(* ===== verification/PgCommands.v ===== *)
(** * Atomic commands through the database

    [CommandLaws] states what an atomic batch relies on in PostgreSQL: a
    transaction may hold the lock of a command and the locks of several buckets,
    collects writes and command records that nobody sees, and publishes all or
    none of them; it sees its own writes; rows and records do not change while
    their advisory locks are held (with the reading of [PgLaws]: all methods but
    [Cleanup] take them); and a record of a command is never removed.  For every such database a batch returns, and publishes nothing or
    everything it decided; a command that has a record never debits again. *)

From S2P Require Import Prelude GoTime GoHash Errors Keys Policy Backend GoJson JsonFacts Rfc3339.
From S2P Require Import MemoryState TokenBucket PgState PgTokens PgRows PgCodec PgWire PgStore PgLaws PgOutcomes PgHistory AtomicBatch PgAtomic PgReceipts PgBatch.

Local Open Scope string_scope.
Local Open Scope list_scope.
Local Open Scope Z_scope.

(** ** Computations that return *)

(** The computation returns, and its result and world satisfy [Q]. *)
Definition ensures {W A} (c : M W A) (w : W) (Q : A -> W -> Prop) : Prop :=
  match c w with (Ret a, w') => Q a w' | (Panic, _) => False end.

Lemma ensures_bind {W A B} (c : M W A) (k : A -> M W B) w P Q :
  ensures c w P -> (forall a w', P a w' -> ensures (k a) w' Q) -> ensures (c ≫= k) w Q.
Proof. unfold ensures. rewrite bind_unfold. destruct (c w) as [[a|] w']; [|done]. intros HP Hk. exact (Hk a w' HP). Qed.

Lemma ensures_ret {W A} (a : A) (w : W) (Q : A -> W -> Prop) : Q a w -> ensures (mret a) w Q.
Proof. done. Qed.

Lemma ensures_mono {W A} (c : M W A) w (P Q : A -> W -> Prop) :
  ensures c w P -> (forall a w', P a w' -> Q a w') -> ensures c w Q.
Proof. unfold ensures. destruct (c w) as [[a|] w']; eauto. Qed.

Lemma ensures_returns {W A} (c : M W A) w (Q : A -> W -> Prop) :
  ensures c w Q -> exists a w', c w = (Ret a, w') /\ Q a w'.
Proof. unfold ensures. destruct (c w) as [[a|] w']; [eauto|done]. Qed.

(** ** The database as an atomic batch sees it *)

(** The writes and the command records of a transaction. *)
Record effects := mkEffects { ef_rows : list write; ef_commands : list (list Z * (list Z * string)) }.
Definition noEffects : effects := mkEffects [] [].

(** A record of a command stays; the first one counts. *)
Definition recorded (c : list Z) (g : option (list Z * string)) (cs : list (list Z * (list Z * string)))
    : option (list Z * string) :=
  foldl (fun g x => match g with Some _ => g | None => if bool_decide (x.1 = c) then Some x.2 else None end) g cs.

(** The locks an open transaction holds and what it has collected. *)
Record hold := mkHold { h_command : option (Z * Z); h_buckets : list Z; h_effects : effects }.

Definition lockedCommand (h : hold) (c : Z * Z) : hold := mkHold (Some c) (h_buckets h) (h_effects h).
Definition lockedBucket (h : hold) (a : Z) : hold := mkHold (h_command h) (a :: h_buckets h) (h_effects h).
Definition wrote (h : hold) (x : write) : hold :=
  mkHold (h_command h) (h_buckets h) (mkEffects (ef_rows (h_effects h) ++ [x]) (ef_commands (h_effects h))).
Definition noted (h : hold) (x : list Z * (list Z * string)) : hold :=
  mkHold (h_command h) (h_buckets h) (mkEffects (ef_rows (h_effects h)) (ef_commands (h_effects h) ++ [x])).

(** What a select shows of the record of a command. *)
Definition showsCommand (limit : Z) (g : option (list Z * string)) (seen : option (list Z * option string)) : Prop :=
  seen = option_map (fun x => (x.1, if strlen x.2 <=? limit then Some x.2 else None)) g.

Task description: Word for word, give the records again.

Worked solution:
(* ===== verification/PgCommands.v ===== *)
(** * Atomic commands through the database

    [CommandLaws] states what an atomic batch relies on in PostgreSQL: a
    transaction may hold the lock of a command and the locks of several buckets,
    collects writes and command records that nobody sees, and publishes all or
    none of them; it sees its own writes; rows and records do not change while
    their advisory locks are held (with the reading of [PgLaws]: all methods but
    [Cleanup] take them); and a record of a command is never removed.  For every such database a batch returns, and publishes nothing or
    everything it decided; a command that has a record never debits again. *)

From S2P Require Import Prelude GoTime GoHash Errors Keys Policy Backend GoJson JsonFacts Rfc3339.
From S2P Require Import MemoryState TokenBucket PgState PgTokens PgRows PgCodec PgWire PgStore PgLaws PgOutcomes PgHistory AtomicBatch PgAtomic PgReceipts PgBatch.

Local Open Scope string_scope.
Local Open Scope list_scope.
Local Open Scope Z_scope.

(** ** Computations that return *)

(** The computation returns, and its result and world satisfy [Q]. *)
Definition ensures {W A} (c : M W A) (w : W) (Q : A -> W -> Prop) : Prop :=
  match c w with (Ret a, w') => Q a w' | (Panic, _) => False end.

Lemma ensures_bind {W A B} (c : M W A) (k : A -> M W B) w P Q :
  ensures c w P -> (forall a w', P a w' -> ensures (k a) w' Q) -> ensures (c ≫= k) w Q.
Proof. unfold ensures. rewrite bind_unfold. destruct (c w) as [[a|] w']; [|done]. intros HP Hk. exact (Hk a w' HP). Qed.

Lemma ensures_ret {W A} (a : A) (w : W) (Q : A -> W -> Prop) : Q a w -> ensures (mret a) w Q.
Proof. done. Qed.

Lemma ensures_mono {W A} (c : M W A) w (P Q : A -> W -> Prop) :
  ensures c w P -> (forall a w', P a w' -> Q a w') -> ensures c w Q.
Proof. unfold ensures. destruct (c w) as [[a|] w']; eauto. Qed.

Lemma ensures_returns {W A} (c : M W A) w (Q : A -> W -> Prop) :
  ensures c w Q -> exists a w', c w = (Ret a, w') /\ Q a w'.
Proof. unfold ensures. destruct (c w) as [[a|] w']; [eauto|done]. Qed.

(** ** The database as an atomic batch sees it *)

(** The writes and the command records of a transaction. *)
Record effects := mkEffects { ef_rows : list write; ef_commands : list (list Z * (list Z * string)) }.
Definition noEffects : effects := mkEffects [] [].

(** A record of a command stays; the first one counts. *)
Definition recorded (c : list Z) (g : option (list Z * string)) (cs : list (list Z * (list Z * string)))
    : option (list Z * string) :=
  foldl (fun g x => match g with Some _ => g | None => if bool_decide (x.1 = c) then Some x.2 else None end) g cs.

(** The locks an open transaction holds and what it has collected. *)
Record hold := mkHold { h_command : option (Z * Z); h_buckets : list Z; h_effects : effects }.

Definition lockedCommand (h : hold) (c : Z * Z) : hold := mkHold (Some c) (h_buckets h) (h_effects h).
Definition lockedBucket (h : hold) (a : Z) : hold := mkHold (h_command h) (a :: h_buckets h) (h_effects h).
Definition wrote (h : hold) (x : write) : hold :=
  mkHold (h_command h) (h_buckets h) (mkEffects (ef_rows (h_effects h) ++ [x]) (ef_commands (h_effects h))).
Definition noted (h : hold) (x : list Z * (list Z * string)) : hold :=
  mkHold (h_command h) (h_buckets h) (mkEffects (ef_rows (h_effects h)) (ef_commands (h_effects h) ++ [x])).

(** What a select shows of the record of a command. *)
Definition showsCommand (limit : Z) (g : option (list Z * string)) (seen : option (list Z * option string)) : Prop :=
  seen = option_map (fun x => (x.1, if strlen x.2 <=? limit then Some x.2 else None)) g.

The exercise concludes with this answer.